The problem started before I had any conscious control, and I’m ashamed, even though it’s not entirely my fault.
The evidence is there in the old family photo albums; the labeling started when I was about one. In this album are pictures of Boo and of me, both in pale pink dresses embroidered with rosebuds, sitting on the green wrought iron garden chair against a backdrop of creamy white camellias. The pictures look beautiful. Boo, naturally, is perfect, always perfect, smiling engagingly for the camera, the right blend of lovely and shy, coy and ethereal. And then there’s me. I’m one. Short dark hair, huge blue eyes, long dark eyelashes. I am a baby and have the blank look of neutrality not uncommon in kids that age. I look sleepy. I am not smiling. Below it is a handwritten caption in white ink on the black scrapbook paper, and it reads, “Tonia’s idea of a smile.”
It started that early. By age one.
Throughout my childhood, family photos were a source of distress for me. My dad would have us kids lined up somewhere with Mom in the background barking orders to perfect the photographic composition. What started out as impromptu and fun immediately became a source of tension until I could feel the pressure skyrocketing through the roof. I can think of nothing that more quickly kills an earnest smile than instructions on when, where and how long you should do it. No sooner would I smile than she would say my smile was dopey and utter the words, “Come on, Miss Mary Sunshine,” delivered with a sneer and spite, readily producing my genuine scowl. I grew to hate photographs and being seen.
Nowadays, a pediatrician might have questioned if I were on the autism spectrum somewhere or, if not that, a baby improperly socialized by its mother (bingo), but back in the olden days when babies trudged two miles through the snows and assaults of everyday American family life, I was just weird, and the question was: how weird was I going to become?
By the time I was seven, my mom had created a great game to alleviate boredom on family car rides.
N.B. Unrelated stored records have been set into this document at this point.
(** Unfolds the monad of the exported operations. *)
Ltac run_M :=
  cbv [bind ret getClock putClock number_or_NaN set_startYear
       set_timeToSetpoint set_cpuTimeAtSetpoint serial_writeLine
       input_runningTime timeInSeconds timeForNow].

(** ** The host primitives on small numbers *)

Lemma toInt32_small (x : Z) : - 2 ^ 31 <= x < 2 ^ 31 -> toInt32 x = x.
Proof.
  intros Hx. unfold toInt32.
  rewrite Z.mod_small by lia. lia.
Qed.

Lemma Math_idiv_small (x y : Z) :
  0 <= x < 2 ^ 31 -> 0 < y < 2 ^ 31 -> Math_idiv x y = x / y.
Proof.
  intros Hx Hy. unfold Math_idiv.
  rewrite (toInt32_small x), (toInt32_small y) by lia.
  rewrite Z.quot_div_nonneg by lia.
  apply toInt32_small.
  assert (0 <= x / y) by (apply Z.div_pos; lia).
  assert (x / y <= x) by (apply Z.div_le_upper_bound; nia).
  lia.
Qed.

Lemma js_rem_nonneg (x y : Z) : 0 <= x -> 0 < y -> js_rem x y = x mod y.
Proof. intros Hx Hy. unfold js_rem. apply Z.rem_mod_nonneg; lia. Qed.

(** ** The table and the month loop *)

Lemma arr_at_Some (a : list Z) (i : Z) :
  (exists c, arr_at a i = Some c) <-> 0 <= i < Z.of_nat (List.length a).
Proof.
  unfold arr_at. destruct (Z.ltb_spec i 0) as [Hi | Hi].
  - split; [intros [c Hc]; discriminate | lia].
  - split.
    + intros [c Hc].
      assert (Hn : nth_error a (Z.to_nat i) <> None) by congruence.
      apply nth_error_Some in Hn. lia.
    + intros Hr.
      destruct (nth_error a (Z.to_nat i)) as [c |] eqn:E; [eauto |].
      apply nth_error_None in E. lia.
Qed.

(** The month loop over [cdoy], unrolled. *)
Lemma monthLoop_cdoy (d : Z) :
  monthLoop (List.length cdoy) 1 d =
  if d <=? 31 then mkDateTime 1 (d - 0) 0 0 0 0 0
  else if d <=? 59 then mkDateTime 2 (d - 31) 0 0 0 0 0
  else if d <=? 90 then mkDateTime 3 (d - 59) 0 0 0 0 0
  else if d <=? 120 then mkDateTime 4 (d - 90) 0 0 0 0 0
  else if d <=? 151 then mkDateTime 5 (d - 120) 0 0 0 0 0
  else if d <=? 181 then mkDateTime 6 (d - 151) 0 0 0 0 0
  else if d <=? 212 then mkDateTime 7 (d - 181) 0 0 0 0 0
  else if d <=? 243 then mkDateTime 8 (d - 212) 0 0 0 0 0
  else if d <=? 273 then mkDateTime 9 (d - 243) 0 0 0 0 0
  else if d <=? 304 then mkDateTime 10 (d - 273) 0 0 0 0 0
  else if d <=? 334 then mkDateTime 11 (d - 304) 0 0 0 0 0
  else if d <=? 365 then mkDateTime 12 (d - 334) 0 0 0 0 0
  else mkDateTime (-1) (-1) 0 0 0 0 0.
Proof. reflexivity. Qed.

(** What [dayOfYearToMonthAndDay] returns, by the day of the year with the
    leap day taken out. *)
Lemma dayOfYearToMonthAndDay_eq (d y : Z) :
  dayOfYearToMonthAndDay d y =
  if isLeapYear y && (d =? 60) then mkDateTime 2 29 0 0 0 0 0
  else monthLoop (List.length cdoy) 1
         (if isLeapYear y && (d >? 60) then d - 1 else d).
Proof. reflexivity. Qed.

Lemma dayOfYearToMonthAndDay_sentinel (d y : Z) :
  (month (dayOfYearToMonthAndDay d y) = -1 /\
   day (dayOfYearToMonthAndDay d y) = -1) <-> daysInYear y < d.
Proof.
  rewrite dayOfYearToMonthAndDay_eq, monthLoop_cdoy. unfold daysInYear.
  destruct (isLeapYear y); cbn [andb];
    split_cmp; cbn [month day]; lia.
Qed.

Lemma dayOfYearToMonthAndDay_valid (d y : Z) :
  1 <= d <= daysInYear y ->
  1 <= month (dayOfYearToMonthAndDay d y) <= 12 /\
  1 <= day (dayOfYearToMonthAndDay d y)
    <= daysInMonth (month (dayOfYearToMonthAndDay d y)) y.
Proof.
  rewrite dayOfYearToMonthAndDay_eq, monthLoop_cdoy. unfold daysInYear.
  destruct (isLeapYear y) eqn:L; cbn [andb]; intros Hd;
    split_cmp; cbn [month day daysInMonth]; rewrite ?L; lia.
Qed.

(** ** The year loop *)

Lemma yearLoop_cond_true (s : Z) (leap : bool) :
  yearLoop_cond s leap = true <-> secondsInYear leap < s.
Proof.
  unfold yearLoop_cond, secondsInYear.
  destruct leap; cbn [negb andb orb]; split_cmp; split; (lia || congruence).
Qed.

Lemma yearLoop_cond_false (s : Z) (leap : bool) :
  yearLoop_cond s leap = false <-> s <= secondsInYear leap.
Proof.
  pose proof (yearLoop_cond_true s leap) as H.
  destruct (yearLoop_cond s leap).
  - split; [discriminate |]. intros Hle.
    assert (secondsInYear leap < s) by now apply H. lia.
  - split; [| reflexivity]. intros _.
    destruct (Z.le_gt_cases s (secondsInYear leap)) as [Hle | Hgt]; [assumption |].
    apply H in Hgt. discriminate.
Qed.

Lemma secondsInYear_bounds (leap : bool) :
  365 * 24 * 60 * 60 <= secondsInYear leap <= 366 * 24 * 60 * 60.
Proof. destruct leap; cbn; lia. Qed.

(** One unfolding of the loop, with the two subtractions merged. *)
Lemma yearLoop_S (n : nat) (s y : Z) :
  yearLoop (S n) s y (isLeapYear y) =
  if yearLoop_cond s (isLeapYear y)
  then yearLoop n (s - secondsInYear (isLeapYear y)) (y + 1) (isLeapYear (y + 1))
  else (s, y, isLeapYear y).
Proof. cbn [yearLoop]. unfold secondsInYear. destruct (isLeapYear y); reflexivity. Qed.

(** With fuel for every whole 365 days of [s], the loop runs to its exit. *)
Lemma yearLoop_rollsTo (n : nat) : forall s y,
  s < (Z.of_nat n + 1) * (365 * 24 * 60 * 60) ->
  exists s' y',
    yearLoop n s y (isLeapYear y) = (s', y', isLeapYear y') /\ rollsTo s y s' y'.
Proof.
  induction n as [| n IH]; intros s y Hs.
  - exists s, y. split; [reflexivity |].
    apply rolls_exit, yearLoop_cond_false.
    pose proof (secondsInYear_bounds (isLeapYear y)). lia.
  - rewrite yearLoop_S.
    destruct (yearLoop_cond s (isLeapYear y)) eqn:C.
    + destruct (IH (s - secondsInYear (isLeapYear y)) (y + 1)) as (s' & y' & E & R).
      { pose proof (secondsInYear_bounds (isLeapYear y)). lia. }
      exists s', y'. split; [exact E |]. now apply rolls_iter.
    + exists s, y. split; [reflexivity |]. now apply rolls_exit.
Qed.

Lemma yearLoop_fuel_enough (s : Z) :
  s < (Z.of_nat (yearLoop_fuel s) + 1) * (365 * 24 * 60 * 60).
Proof.
  unfold yearLoop_fuel.
  set (L := 365 * 24 * 60 * 60).
  assert (HL : 0 < L) by (subst L; lia).
  destruct (Z.le_gt_cases 0 s) as [Hs | Hs].
  - assert (0 <= s / L) by (apply Z.div_pos; lia).
    rewrite Z2Nat.id by assumption.
    pose proof (Z.mul_succ_div_gt s L HL). lia.
  - assert (0 <= Z.of_nat (Z.to_nat (s / L))) by lia. nia.
Qed.

(** The loop of [timeFor] always ends, at the pair [rollsTo] describes. *)
Lemma yearLoop_exits (s y : Z) :
  exists s' y',
    yearLoop (yearLoop_fuel s) s y (isLeapYear y) = (s', y', isLeapYear y')
    /\ rollsTo s y s' y'.
Proof. apply yearLoop_rollsTo, yearLoop_fuel_enough. Qed.

Lemma rollsTo_det (s y s1 y1 : Z) :
  rollsTo s y s1 y1 -> forall s2 y2, rollsTo s y s2 y2 -> s1 = s2 /\ y1 = y2.
Proof.
  induction 1 as [s y C | s y s1 y1 C R IH]; intros s2 y2 R2; inversion R2; subst.
  - auto.
  - congruence.
  - congruence.
  - auto.
Qed.

Lemma rollsTo_exit_cond (s y s' y' : Z) :
  rollsTo s y s' y' -> s' <= secondsInYear (isLeapYear y').
Proof.
  induction 1 as [s y C | s y s1 y1 C R IH]; [| exact IH].
  now apply yearLoop_cond_false.
Qed.

Lemma rollsTo_pos (s y s' y' : Z) : rollsTo s y s' y' -> 0 < s -> 0 < s'.
Proof.
  induction 1 as [s y C | s y s1 y1 C R IH]; intros Hs; [exact Hs |].
  apply IH. apply yearLoop_cond_true in C. lia.
Qed.

Lemma rollsTo_nonneg (s y s' y' : Z) : rollsTo s y s' y' -> 0 <= s -> 0 <= s'.
Proof.
  induction 1 as [s y C | s y s1 y1 C R IH]; intros Hs; [exact Hs |].
  apply IH. apply yearLoop_cond_true in C. lia.
Qed.

(** Adding seconds before the loop is adding them after it and going on. *)
Lemma rollsTo_shift (s y s1 y1 : Z) :
  rollsTo s y s1 y1 ->
  forall k s2 y2, 0 <= k -> rollsTo (s1 + k) y1 s2 y2 -> rollsTo (s + k) y s2 y2.
Proof.
  induction 1 as [s y C | s y s1 y1 C R IH]; intros k s2 y2 Hk R2; [exact R2 |].
  apply rolls_iter.
  - apply yearLoop_cond_true. apply yearLoop_cond_true in C. lia.
  - replace (s + k - secondsInYear (isLeapYear y))
      with (s - secondsInYear (isLeapYear y) + k) by lia.
    now apply IH.
Qed.

(** [timeFor] is the loop followed by the decomposition of what is left. *)
Lemma timeFor_rollsTo (st : ClockState) (cpuTime s y : Z) :
  rollsTo (timeToSetpoint st + (cpuTime - cpuTimeAtSetpoint st)) (startYear st) s y ->
  timeFor st cpuTime = instantAt s y.
Proof.
  intros R. unfold timeFor.
  destruct (yearLoop_exits (timeToSetpoint st + (cpuTime - cpuTimeAtSetpoint st))
                           (startYear st)) as (s' & y' & E & R').
  rewrite E.
  destruct (rollsTo_det _ _ _ _ R' _ _ R) as [-> ->]. reflexivity.
Qed.

Lemma timeFor_instantAt (st : ClockState) (cpuTime : Z) :
  exists s y,
    rollsTo (timeToSetpoint st + (cpuTime - cpuTimeAtSetpoint st)) (startYear st) s y
    /\ timeFor st cpuTime = instantAt s y.
Proof.
  destruct (yearLoop_exits (timeToSetpoint st + (cpuTime - cpuTimeAtSetpoint st))
                           (startYear st)) as (s' & y' & E & R').
  exists s', y'. split; [exact R' |]. now apply timeFor_rollsTo.
Qed.

(** ** Calendar round trip *)

Lemma roundtrip_month_day (m d y : Z) :
  1 <= m <= 12 -> 1 <= d <= daysInMonth m y ->
  exists doy,
    dateToDayOfYear m d y = Some doy /\
    month (dayOfYearToMonthAndDay doy y) = m /\
    day (dayOfYearToMonthAndDay doy y) = d.
Proof.
  intros Hm Hd.
  assert (Hc : m = 1 \/ m = 2 \/ m = 3 \/ m = 4 \/ m = 5 \/ m = 6 \/ m = 7 \/
               m = 8 \/ m = 9 \/ m = 10 \/ m = 11 \/ m = 12) by lia.
  unfold dateToDayOfYear.
  repeat (destruct Hc as [-> | Hc]); try subst m.
  all: eval_cdoy; cbv beta iota zeta.
  all: eexists; split; [reflexivity |].
  all: rewrite dayOfYearToMonthAndDay_eq, monthLoop_cdoy.
  all: cbn [daysInMonth Z.gtb Z.compare Pos.compare Pos.compare_cont andb] in *.
  all: destruct (isLeapYear y); cbn [andb].
  all: split_cmp; cbn [month day]; lia.
Qed.

(** C5. For every valid date [(m, d, y)], with [1 <= m <= 12] and
    [1 <= d <= daysInMonth m y], [dateToDayOfYear] yields a day of the year
    that [dayOfYearToMonthAndDay] maps back to month [m] and day [d]; and
    [dateToDayOfYear(2,29,2024) = 60], [dayOfYearToMonthAndDay(60,2024)] is
    February 29, [dayOfYearToMonthAndDay(61,2024)] is March 1. *)
Theorem dayOfYear_roundtrip :
  (forall m d y : Z,
      1 <= m <= 12 -> 1 <= d <= daysInMonth m y ->
      exists doy,
        dateToDayOfYear m d y = Some doy /\
        month (dayOfYearToMonthAndDay doy y) = m /\
        day (dayOfYearToMonthAndDay doy y) = d) /\
  dateToDayOfYear 2 29 2024 = Some 60 /\
  (month (dayOfYearToMonthAndDay 60 2024) = 2 /\
   day (dayOfYearToMonthAndDay 60 2024) = 29) /\
  (month (dayOfYearToMonthAndDay 61 2024) = 3 /\
   day (dayOfYearToMonthAndDay 61 2024) = 1).
Proof.
  split; [exact roundtrip_month_day |].
  repeat split; reflexivity.
Qed.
It usually started as a way to end some genuinely fun game we girls had devised, such as pinching each other when Mom said to be quiet and then trying not to laugh and get in trouble. Whatever the case, the purpose of her game was group control, and it revealed to me, then and forever, much about people, manipulation and harm as I learned to be invisible and burnished those skills with pumice and care.
She would start saying, “Miss Mary Sunshine.” It would start quietly, yet she’d persist until she got my sisters reluctantly chanting it, too, so afraid were they to oppose her or become the target. No matter how hard I would try not to let it bother me, I would always, eventually, dissolve into tears of silent humiliation. My humiliation was her aim all along.
To this day, I grow tense at the words “miss” or “Mary” or “sunshine,” am terrified when people want to see me or take my picture. My chest gets tight and I have trouble breathing. I’m okay(ish) with impromptu views of me, but posed pictures are impossible for me and send me into waves of nausea, fear, fight-or-flight and anxiety, none of which produces a natural smile. The problem has grown to where I don’t like to Skype, look in mirrors or even see my reflection in windows. I work on it. I fail at it. It humbles me again and again.
Someday I hope to be an author, and my plan to hire a photographic stand-in conflicts with the need to be recognizable when out promoting a book. Thus, I’m in a self-inflicted training regimen attempting progressive desensitization by taking selfies and forcing myself to look at them while breathing. A friend asked if she could take my picture next month and I told her she is four months ahead of schedule, that at Oxbridge I would have my picture taken, but not before.
That’s me: fragile. Hate having my picture taken. Hate mirrors. Hate being seen.